Beyond the obvious fact that the game is always online, how exactly is it entirely Blizzard's fault? Unless systems they owned were penetrated to gain login information, or there exists some mechanism to bypass authentication (neither seems valid considering either would have resulted in an epidemic rather than a rather sparse assortment of angry shouting from an already angry crowd), then fault lies with the end user. It is the end user who allowed the breach, even unknowingly, by revealing their password and (if you believe Blizzard's story about the authenticator, and given how such devices work, bypassing that would require a brute force attempt or a very silly authenticator) choosing to not use the freely available security extensions. Sure, the conditions that allowed hacking to occur (i.e. that the game is online) fall on Blizzard. But it is the users that let the villains past.
Therumancer said:
Seems like Blizzard not wanting to take responsibility for their own security and other problems. I'm paticularly annoyed with them trying to say "oh well, the hacking isn't actually all that rampant, this is how it normally is". If this is how it normally is when a new game is released they bloody well should have been ready for it before now.

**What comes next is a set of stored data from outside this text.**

(** C36: [ext2fs_alloc_range] allocates, without callbacks, on a file system without clusters whose
    counters are right, with a block bitmap whose searches are exact ([BitmapExact]: bit arrays, not
    red-black trees), over any channel that obeys [BlockIoLaws], with blocks of at most 4 MiB, a static
    buffer as an earlier call left it, fewer than 2^31 blocks wanted and a goal that is 0 or a data block:
    when a free run of the length wanted exists (at the goal, if the goal is fixed), it returns the
    first block of such a run, exactly the blocks of that run have become used and the counters are
    right again; every block of the run is full of zeros on the channel when that was asked for, and
    no other block of the channel has changed.  When zeroing the run fails its code is returned and
    nothing is marked. *)
Theorem alloc_range_spec {W : Type} `{!BlockIo W} {bs : Z} `{!BlockIoLaws W bs} mem a flags goal len fuel (z : zero_state W) :
  blocks_ok a -> blocks_counted a -> 0 < len < 2 ^ 31 -> goal = 0 \/ ffirst a <= goal -> Z.land flags (Z.lnot 3) = 0 ->
  2 * (ftotal a - ffirst a) + 2 <= Z.of_nat fuel ->
  (if decide (Z.land flags 1 <> 0) then wanted a (block_map a) len (goal_block a goal) else exists s, wanted a (block_map a) len s) ->
  fs_blocksize a = bs -> 0 < bs <= 4194304 -> static_ok bs z ->
  exists r a' z', ext2fs_alloc_range None mem None fuel a flags goal len z = Some (r, a', z') /\ blocks_ok a' /\ blocks_counted a' /\ static_ok bs z' /\
  match r with
  | inr s => wanted a (block_map a) len s /\ (Z.land flags 1 <> 0 -> s = goal_block a goal) /\
      (forall x, ffirst a <= x < ftotal a -> used (block_map a') x = if decide (s <= x < s + len) then true else used (block_map a) x) /\
      forall x, dev (z_io z') x = if decide (Z.land flags 2 <> 0 /\ s <= x < s + len) then zero_block bs else dev (z_io z) x
  | inl e => (exists s, Z.land flags 2 <> 0 /\ wanted a (block_map a) len s /\ ext2fs_zero_blocks2 mem bs z s len = (e, z') /\ e <> 0 /\
                forall x, ~ (s <= x < s + len) -> dev (z_io z') x = dev (z_io z) x) /\ block_map a' = block_map a
  end.
Proof using BitmapExact0.
  intros Hok Hbc Hl Hg Hf Hfu Hrun Hbs Hbs' Hz. unfold ext2fs_alloc_range. rewrite (bool_decide_eq_false_2 (len = 0)) by lia.
  rewrite (bool_decide_eq_false_2 (Z.land flags (Z.lnot 3) <> 0)) by tauto. cbn [orb].
  set (nf := if decide (Z.land flags 1 <> 0) then Z.lor NEWRANGE_MIN_LENGTH NEWRANGE_FIXED_GOAL else NEWRANGE_MIN_LENGTH).
  assert (Hnf : Z.land nf (Z.lnot 3) = 0 /\ any_length nf = false /\ is_fixed nf = bool_decide (Z.land flags 1 <> 0)) .
  { unfold nf. destruct (decide (Z.land flags 1 <> 0)); [rewrite (bool_decide_eq_true_2 (Z.land flags 1 <> 0))|rewrite (bool_decide_eq_false_2 (Z.land flags 1 <> 0))]; done. }
  destruct Hnf as (N1 & N2 & N3). rewrite new_range_eq by (done || lia || apply Hok). cbn [use_map].
  destruct (loop_result a (block_map a) nf goal len fuel (ao_geom _ Hok) (blocks_ok_map a Hok) ltac:(lia) Hg Hfu) as (r & -> & Hr).
  { right; right; left. destruct (decide (Z.land flags 1 <> 0)); eauto. }
  cbn [fmap option_fmap option_map]. unfold range_result in Hr. rewrite N2, N3 in Hr. destruct r as [e|[s p]]; cbn [found_range].
  { destruct Hr as [_ Hr]. destruct (decide (Z.land flags 1 <> 0)) as [Hx|Hx].
    - rewrite bool_decide_eq_true_2 in Hr by done. destruct Hrun as (? & ? & ?). by destruct Hr.
    - rewrite bool_decide_eq_false_2 in Hr by done. destruct Hrun as [s Hs]. by destruct (Hr s). }
  destruct Hr as (R1 & R2 & _ & R4 & R5 & R6). specialize (R5 eq_refl) as ->. rewrite bool_decide_eq_true in R6.
  destruct (clear_range_keeps (Z.to_nat len) a s (u64 (s + len)) Hok Hbc) as (K1 & K2 & K3 & K4).
  pose proof (clear_range_blocksize (Z.to_nat len) a s (u64 (s + len))) as KB. set (a1 := range_clear_uninit _ _ _ _) in *.
  rewrite (decide_False (P := len < len)) by lia. rewrite KB, Hbs.
  replace (s32 len) with len by (unfold s32; rewrite Z.mod_small; lia).
  destruct (block_stats_range_spec a1 s len 1 true K1 K2) as (B1 & B2 & B3); rewrite ?K3, ?K4; try done; try lia. rewrite K3, K4 in B3.
  destruct (decide (Z.land flags 2 <> 0)) as [H2|H2].
  - pose proof (ao_geom _ Hok) as [G1 G2 _ _ _ _].
    destruct (zero_blocks_spec mem z s len Hbs' Hz ltac:(lia) ltac:(lia)) as ([C1 C2] & C3).
    destruct (ext2fs_zero_blocks2 mem bs z s len) as [r z'] eqn:E. cbn [fst snd] in *. destruct (decide (r <> 0)) as [Hr|Hr].
    + exists (inl r), a1, z'. split_and!; try done. by exists s.
    + apply dec_stable in Hr. exists (inr s), (ext2fs_block_alloc_stats_range None a1 s len 1), z'. split_and!; try done.
      intros x. destruct (decide (Z.land flags 2 <> 0 /\ s <= x < s + len)); [apply C1; tauto|apply C2; tauto].
  - destruct (decide (0 <> 0)); [done|]. exists (inr s), (ext2fs_block_alloc_stats_range None a1 s len 1), z. split_and!; try done.
    intros x. by rewrite decide_False by tauto.
Qed.

(** ** [ext2fs_get_free_blocks2] *)

(** A free run of [num] blocks inside the file system. *)
Definition fits a h (num b : Z) : Prop := b + num <= ftotal a /\ free_run h b num.

Lemma test_run h b num :
  gwf h -> block_bitmap h -> 0 <= b -> 0 < num < 2 ^ 31 -> b + num + 2 ^ 32 < 2 ^ 64 -> (forall x, b <= x < b + num -> gcovers h (gunit h x)) ->
  if decide (ext2fs_test_block_bitmap_range2 h b num <> 0) then free_run h b num else ~ free_run h b num.
Proof using BitmapLaws0.
  intros Hwf Hk Hb Hn Hlt HC. destruct (test_range_cases h b num Hwf Hk Hb Hn Hlt HC) as [[-> Hf]|[-> (u & (x & Hx & <-) & Hu)]].
  - rewrite decide_True by done. intros x Hx. apply Hf. by exists x.
  - rewrite decide_False by tauto. intros Hf. specialize (Hf x Hx). unfold used in Hf. congruence.
Qed.

Lemma free_blocks_first a h start finish num :
  geometry_ok a -> map_covers a h -> block_bitmap h -> ffirst a <= start < finish -> 0 < num < 2 ^ 31 -> finish + 2 ^ 32 < 2 ^ 64 ->
  forall fuel b, start <= b < finish -> finish - b <= Z.of_nat fuel ->
  exists r, free_blocks_loop fuel a h start finish num 1 b = Some r /\
  match r with
  | inr x => b <= x < finish /\ fits a h num x /\ forall y, b <= y < x -> ~ fits a h num y
  | inl e => e = EXT2_ET_BLOCK_ALLOC_FAIL /\ forall y, b <= y < finish -> ~ fits a h num y
  end.
Proof using BitmapLaws0.
  intros HG [Hwf Hcov] Hk Hst Hn Hfin. pose proof HG as [G1 G2 _ _ _ _]. induction fuel as [|fuel IH]; intros b Hb Hfu; [lia|]. cbn [free_blocks_loop].
  rewrite (u64_small (b + num - 1)) by (unfold in_u; lia). destruct (decide (b + num - 1 >= ftotal a)) as [Hp|Hp].
  { rewrite (bool_decide_eq_true_2 (b + num - 1 >= _)), (bool_decide_eq_true_2 (finish > start)) by lia. eexists. split; [done|]. split; [done|]. intros y Hy [? _]. lia. }
  rewrite (bool_decide_eq_false_2 (b + num - 1 >= _)) by lia. cbn [andb].
  pose proof (test_run h b num Hwf Hk ltac:(lia) Hn ltac:(lia) ltac:(intros; apply Hcov; lia)) as HT.
  destruct (decide (ext2fs_test_block_bitmap_range2 h b num <> 0)) as [_|_].
  { eexists. split; [done|]. split_and!; [lia|lia|split; [lia|done]|intros; lia]. }
  rewrite (u64_small (b + 1)) by (unfold in_u; lia).
  assert (Hnot : ~ fits a h num b) by (intros [_ ?]; done). destruct (decide (b + 1 <> finish)) as [Hne|He].
  - destruct (IH (b + 1) ltac:(lia) ltac:(lia)) as (r & -> & Hr). exists r. split; [done|]. destruct r as [e|x].
    + destruct Hr as [He Hr]. split; [done|]. intros y Hy. destruct (decide (y = b)) as [->|]; [done|]. apply Hr. lia.
    + destruct Hr as (H1 & H2 & H3). split_and!; [lia|lia|done|]. intros y Hy. destruct (decide (y = b)) as [->|]; [done|]. apply H3. lia.
  - eexists. split; [done|]. split; [done|]. intros y Hy. by replace y with b by lia.
Qed.

Lemma free_blocks_eq fuel a h start finish num :
  gwf h -> (forall n, gunit h n = n) ->
  ext2fs_get_free_blocks2 fuel a start finish num (Some h) =
  free_blocks_loop fuel a h start (if decide (finish = 0) then start else finish) (if decide (num = 0) then 1 else num) 1
    (if decide (start = 0) then ffirst a else start).
Proof using BitmapLaws0.
  intros Hwf Hu. assert (Hgr : ext2fs_get_bitmap_granularity h = 0).
  { destruct h as [| |k c b|]; try done. cbn. specialize (Hu 1). cbn in Hu. destruct Hwf as [_ Hc].
    destruct (decide (c = 0)); [done|]. rewrite Z.shiftr_div_pow2, Z.div_small in Hu; [done| |lia]. pose proof (Z.pow_gt_1 2 c ltac:(lia)). lia. }
  unfold ext2fs_get_free_blocks2. cbn [use_map]. destruct h as [|k b|k c b|]; try done; rewrite Hgr;
    change (Z.shiftl 1 0) with 1; change (Z.lnot (1 - 1)) with (-1); by rewrite !Z.land_m1_r.
Qed.

(** [ext2fs_get_free_blocks2] between two blocks ends, and returns the first free run of the
    length wanted, or reports that there is none. *)
Theorem get_free_blocks_spec a h start finish num fuel :
  geometry_ok a -> map_covers a h -> block_bitmap h -> (forall n, gunit h n = n) -> ffirst a <= start < finish -> 0 < num < 2 ^ 31 ->
  finish + 2 ^ 32 < 2 ^ 64 -> finish - start <= Z.of_nat fuel ->
  exists r, ext2fs_get_free_blocks2 fuel a start finish num (Some h) = Some r /\
  match r with
  | inr x => start <= x < finish /\ fits a h num x /\ forall y, start <= y < x -> ~ fits a h num y
  | inl e => e = EXT2_ET_BLOCK_ALLOC_FAIL /\ forall y, start <= y < finish -> ~ fits a h num y
  end.
Proof using BitmapLaws0.
  intros HG Hm Hk Hu Hst Hn Hfin Hfu. pose proof HG as [G1 _ _ _ _ _].
  rewrite free_blocks_eq by (done || apply Hm). rewrite (decide_False (P := finish = 0)), (decide_False (P := num = 0)) by lia.
  replace (if decide (start = 0) then ffirst a else start) with start by (destruct (decide (start = 0)); lia).
  apply free_blocks_first; try done. lia.
Qed.

(** The loop with an end that is not past the first block. *)
Lemma free_blocks_round a h num start :
  geometry_ok a -> map_covers a h -> block_bitmap h -> 0 < num < 2 ^ 31 -> num <= ftotal a - ffirst a -> (forall b, ffirst a <= b -> ~ fits a h num b) ->
  start <= ffirst a -> forall fuel b, ffirst a <= b <= ftotal a -> free_blocks_loop fuel a h start start num 1 b = None.
Proof using BitmapLaws0.
  intros HG [Hwf Hcov] Hk Hn Hle Hno Hst. pose proof HG as [G1 G2 _ _ _ _]. induction fuel as [|fuel IH]; intros b Hb; [done|]. cbn [free_blocks_loop].
  rewrite (u64_small (b + num - 1)) by (unfold in_u; lia). rewrite (bool_decide_eq_false_2 (start > start)) by lia. rewrite andb_false_r.
  set (b' := if bool_decide (b + num - 1 >= ftotal a) then ffirst a else b).
  assert (Hb' : ffirst a <= b' /\ b' + num <= ftotal a) by (unfold b'; case_bool_decide; lia).
  pose proof (test_run h b' num Hwf Hk ltac:(lia) Hn ltac:(lia) ltac:(intros; apply Hcov; lia)) as HT.
  destruct (decide (ext2fs_test_block_bitmap_range2 h b' num <> 0)) as [_|_]; [destruct (Hno b'); [lia|split; [lia|done]]|].
  rewrite (u64_small (b' + 1)) by (unfold in_u; lia). rewrite decide_True by lia. apply IH. lia.
Qed.

(** Without an end, and from the first block on, it never returns when there is no such run. *)
Theorem get_free_blocks_for_ever a h num start :
  geometry_ok a -> map_covers a h -> block_bitmap h -> (forall n, gunit h n = n) -> 0 < num < 2 ^ 31 -> num <= ftotal a - ffirst a ->
  start = 0 \/ start = ffirst a -> (forall b, ffirst a <= b -> ~ fits a h num b) -> forall fuel, ext2fs_get_free_blocks2 fuel a start 0 num (Some h) = None.
Proof using BitmapLaws0.
  intros HG Hm Hk Hu Hn Hle Hf Hno fuel. pose proof HG as [G1 _ _ _ _ _]. rewrite free_blocks_eq by (done || apply Hm).
  rewrite (decide_True (P := 0 = 0)), (decide_False (P := num = 0)) by lia.
  replace (if decide (start = 0) then ffirst a else start) with (ffirst a) by (destruct (decide (start = 0)); lia). apply free_blocks_round; try done; lia.
Qed.

End new_range.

They certainly could have taken additional steps. They could require the use of an authenticator. They could require users have a verified and useful virus scanner on their machine before letting them launch the game. They could require that any log on be authenticated by forcing a response to an SMS message. You'll also note that these steps, while undeniably improving security to near perfection, are annoying to extent that it would adversely impact user experience and undermine sales.
Or you can just advise people that they should think about doing those things and hope for the best.
I think what people seem to largely forget is that security is never perfect. In a public facing system, there are always going to be breaches of security. Any door that is meant to be opened can be opened by someone who isn't supposed to if the conditions are right. I mean, if various portions of the federal government cannot ensure the security of their systems when they dedicate
billions of dollars to research and development coupled with
decades of experience wearing both hats, is it really so hard to believe that Blizzard cannot do better than they?
Seriously though, all these stories remind me of why I washed my hands of Blizzard years ago.